All Saints' Church at Pontefract
Another theory is that Robin Hood died at Kirkby, Pontefract. Michael Drayton's Poly-Olbion Song 28 (67–70), published in 1622, speaks of Robin Hood's death and clearly states that the outlaw died at 'Kirkby'. This is consistent with the view that Robin Hood operated in the Went Valley, located three miles to the southeast of the town of Pontefract. The location is approximately three miles from the site of Robin's robberies at the now famous Saylis. In the Anglo-Saxon period, Kirkby was home to All Saints' Church, Pontefract. All Saints' Church had a priory hospital attached to it. The Tudor historian Richard Grafton stated that the prioress who murdered Robin Hood buried the outlaw beside the road,
Where he had used to rob and spoyle those that passed that way ... and the cause why she buryed him there was, for that common strangers and travailers, knowing and seeing him there buryed, might more safely and without feare take their journeys that way, which they durst not do in the life of the sayd outlaes.
All Saints' Church at Kirkby, modern Pontefract, which was located approximately three miles from the site of Robin Hood's robberies at the Saylis, is consistent with Richard Grafton's description because a road ran directly from Wentbridge to the hospital at Kirkby.
Place-name locations
Within close proximity of Wentbridge reside several notable landmarks relating to Robin Hood. One such place-name location occurred in a cartulary deed of 1422 from Monkbretton Priory, which makes direct reference to a landmark named Robin Hood's Stone, which resided upon the eastern side of the Great North Road, a mile south of Barnsdale Bar. The historians Barry Dobson and John Taylor suggested that on the opposite side of the road once stood Robin Hood's Well, which has since been relocated six miles north-west of Doncaster, on the south-bound side of the Great North Road. Over the next three centuries, the name popped-up all over the place, such as at Robin Hood's Bay, near Whitby in Yorkshire, Robin Hood's Butts in Cumbria, and Robin Hood's Walk at Richmond, Surrey.

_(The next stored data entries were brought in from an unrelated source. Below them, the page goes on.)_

(* ===== verification/KPrim.v ===== *)
(** * Primitive steps of kernel code

    Interrupt masking and context switching as the Cortex-M4 port does them
    ([libcpu/arm/cortex-m4/context_gcc.S]), dereferencing, the list primitives
    of [rtservice.h] on the kernel's nodes, and the context checks of
    [rtdebug.h].  Everything is written over a [ListStore]. *)
From S2P Require Import Prelude RtList KMonad KState.
Local Open Scope Z_scope.
Local Open Scope kmonad_scope.

Section prim.
Context {L : Type} {St : ListStore loc L}.
Abbreviation K := (M (kst L)).

(** ** Interrupts

    [rt_hw_interrupt_disable]: [MRS r0, PRIMASK; CPSID I]. *)
Definition rt_hw_interrupt_disable : K Z :=
  let! level := gets k_primask in
  modify (set_primask 1) ;!
  ret level.

(** [MSR PRIMASK, r0].  A pending PendSV exception is taken here when
    interrupts become enabled outside interrupt handlers: it saves the context
    of the [from] thread and continues in the [to] thread.  The rest of the
    call runs when [from] is scheduled again. *)
Definition rt_hw_interrupt_enable (level : Z) : K unit := fun s =>
  let s := set_primask level s in
  match s.(k_pendsv) with
  | Some (from, to) =>
      if (level =? 0) && (s.(k_irq_nest) =? 0)
      then Switch from to (set_pendsv None s) (fun s' => Ok tt s')
      else Ok tt s
  | None => Ok tt s
  end.

(** [rt_hw_context_switch] and [rt_hw_context_switch_interrupt] are one routine
    on this port: record the threads and set PendSV pending; if a switch was
    already pending its [from] thread is kept. *)
Definition rt_hw_context_switch (from to : nat) : K unit :=
  modify (fun s => set_pendsv
    (Some (match s.(k_pendsv) with Some (f, _) => f | None => from end, to)) s).

(** ** Dereferencing *)
Definition get_thread (t : nat) : K rt_thread :=
  let! m := gets k_threads in lift_opt Bad_pointer (m !! t).
Definition put_thread (t : nat) (th : rt_thread) : K unit :=
  modify (fun s => set_threads (<[t := th]> s.(k_threads)) s).
Definition upd_thread (t : nat) (f : rt_thread -> rt_thread) : K unit :=
  let! th := get_thread t in put_thread t (f th).

Definition get_timer (tm : timer_id) : K rt_timer :=
  let! m := gets k_timers in lift_opt Bad_pointer (m !! tm).
Definition put_timer (tm : timer_id) (r : rt_timer) : K unit :=
  modify (fun s => set_timers (<[tm := r]> s.(k_timers)) s).
Definition upd_timer (tm : timer_id) (f : rt_timer -> rt_timer) : K unit :=
  let! r := get_timer tm in put_timer tm (f r).

(** [rt_current_thread], where the code dereferences it. *)
Definition rt_thread_self : K (option nat) := gets k_current.
Definition current_deref : K nat :=
  let! c := rt_thread_self in lift_opt Bad_pointer c.

(** ** List primitives on kernel nodes *)
Definition list_op1 (f : L -> option L) : K unit := fun s =>
  match f s.(k_links) with
  | Some l => Ok tt (set_links l s)
  | None => Err Bad_pointer
  end.
Definition list_init (l : loc) : K unit := list_op1 (ls_init l).
Definition list_insert_after (l n : loc) : K unit := list_op1 (ls_insert_after l n).
Definition list_insert_before (l n : loc) : K unit := list_op1 (ls_insert_before l n).
Definition list_remove (n : loc) : K unit := list_op1 (ls_remove n).
Definition list_next (l : loc) : K loc := fun s =>
  lift_opt Bad_pointer (ls_next s.(k_links) l) s.
Definition list_prev (l : loc) : K loc := fun s =>
  lift_opt Bad_pointer (ls_prev s.(k_links) l) s.
Definition list_isempty (l : loc) : K bool := fun s =>
  lift_opt Bad_pointer (rt_list_isempty s.(k_links) l) s.
(** A bound on the rounds of a walk along a list. *)
Definition list_fuel : K nat := gets (fun s => S (ls_size s.(k_links))).

(** [rt_list_entry(node, struct rt_thread, tlist)]: only a [tlist] node is
    embedded in a thread at that offset. *)
Definition thread_entry (n : loc) : K nat :=
  match n with LTlist t => ret t | _ => fail Bad_pointer end.
(** [rt_list_entry(node, struct rt_timer, row[lvl])]. *)
Definition timer_entry (lvl : nat) (n : loc) : K timer_id :=
  match n with
  | LRow tm l => if Nat.eqb l lvl then ret tm else fail Bad_pointer
  | _ => fail Bad_pointer
  end.

(** ** Context checks ([rtdebug.h]) *)
Definition rt_interrupt_get_nest : K Z := gets k_irq_nest.

Definition RT_DEBUG_NOT_IN_INTERRUPT : K unit :=
  let! level := rt_hw_interrupt_disable in
  let! nest := rt_interrupt_get_nest in
  rt_assert (nest =? 0) ;!
  rt_hw_interrupt_enable level.

Definition RT_DEBUG_IN_THREAD_CONTEXT : K unit :=
  let! level := rt_hw_interrupt_disable in
  let! self := rt_thread_self in
  rt_assert (bool_decide (self <> None)) ;!
  RT_DEBUG_NOT_IN_INTERRUPT ;!
  rt_hw_interrupt_enable level.

(** [irq.c] *)
Definition rt_interrupt_enter : K unit :=
  let! level := rt_hw_interrupt_disable in
  modify (fun s => set_irq_nest (u8 (s.(k_irq_nest) + 1)) s) ;!
  rt_hw_interrupt_enable level.

Definition rt_interrupt_leave : K unit :=
  let! level := rt_hw_interrupt_disable in
  modify (fun s => set_irq_nest (u8 (s.(k_irq_nest) - 1)) s) ;!
  rt_hw_interrupt_enable level.

(** [kservice.c]: the error number of the running thread, or [__rt_errno] in an
    interrupt handler and before the first thread runs. *)
Definition rt_get_errno : K Z :=
  let! nest := rt_interrupt_get_nest in
  if negb (nest =? 0) then gets k_errno
  else
    let! tid := rt_thread_self in
    match tid with
    | None => gets k_errno
    | Some tid => let! th := get_thread tid in ret th.(t_error)
    end.

Definition rt_set_errno (error : Z) : K unit :=
  let! nest := rt_interrupt_get_nest in
  if negb (nest =? 0) then modify (set_errno error)
  else
    let! tid := rt_thread_self in
    match tid with
    | None => modify (set_errno error)
    | Some tid => upd_thread tid (set_t_error error)
    end.

(** [_rt_errno] returns the address of the same variable: a thread's error
    number ([Some]) or [__rt_errno] ([None]). *)
Definition _rt_errno : K (option nat) :=
  let! nest := rt_interrupt_get_nest in
  if negb (nest =? 0) then ret None
  else rt_thread_self.

End prim.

Robin Hood type place-names occurred particularly everywhere except Sherwood. The first place-name in Sherwood does not appear until the year 1700. The fact that the earliest Robin Hood type place-names originated in West Yorkshire is deemed to be historically significant because, generally, place-name evidence originates from the locality where legends begin. The overall picture from the surviving early ballads and other early references indicate that Robin Hood was based in the Barnsdale area of what is now South Yorkshire, which borders Nottinghamshire.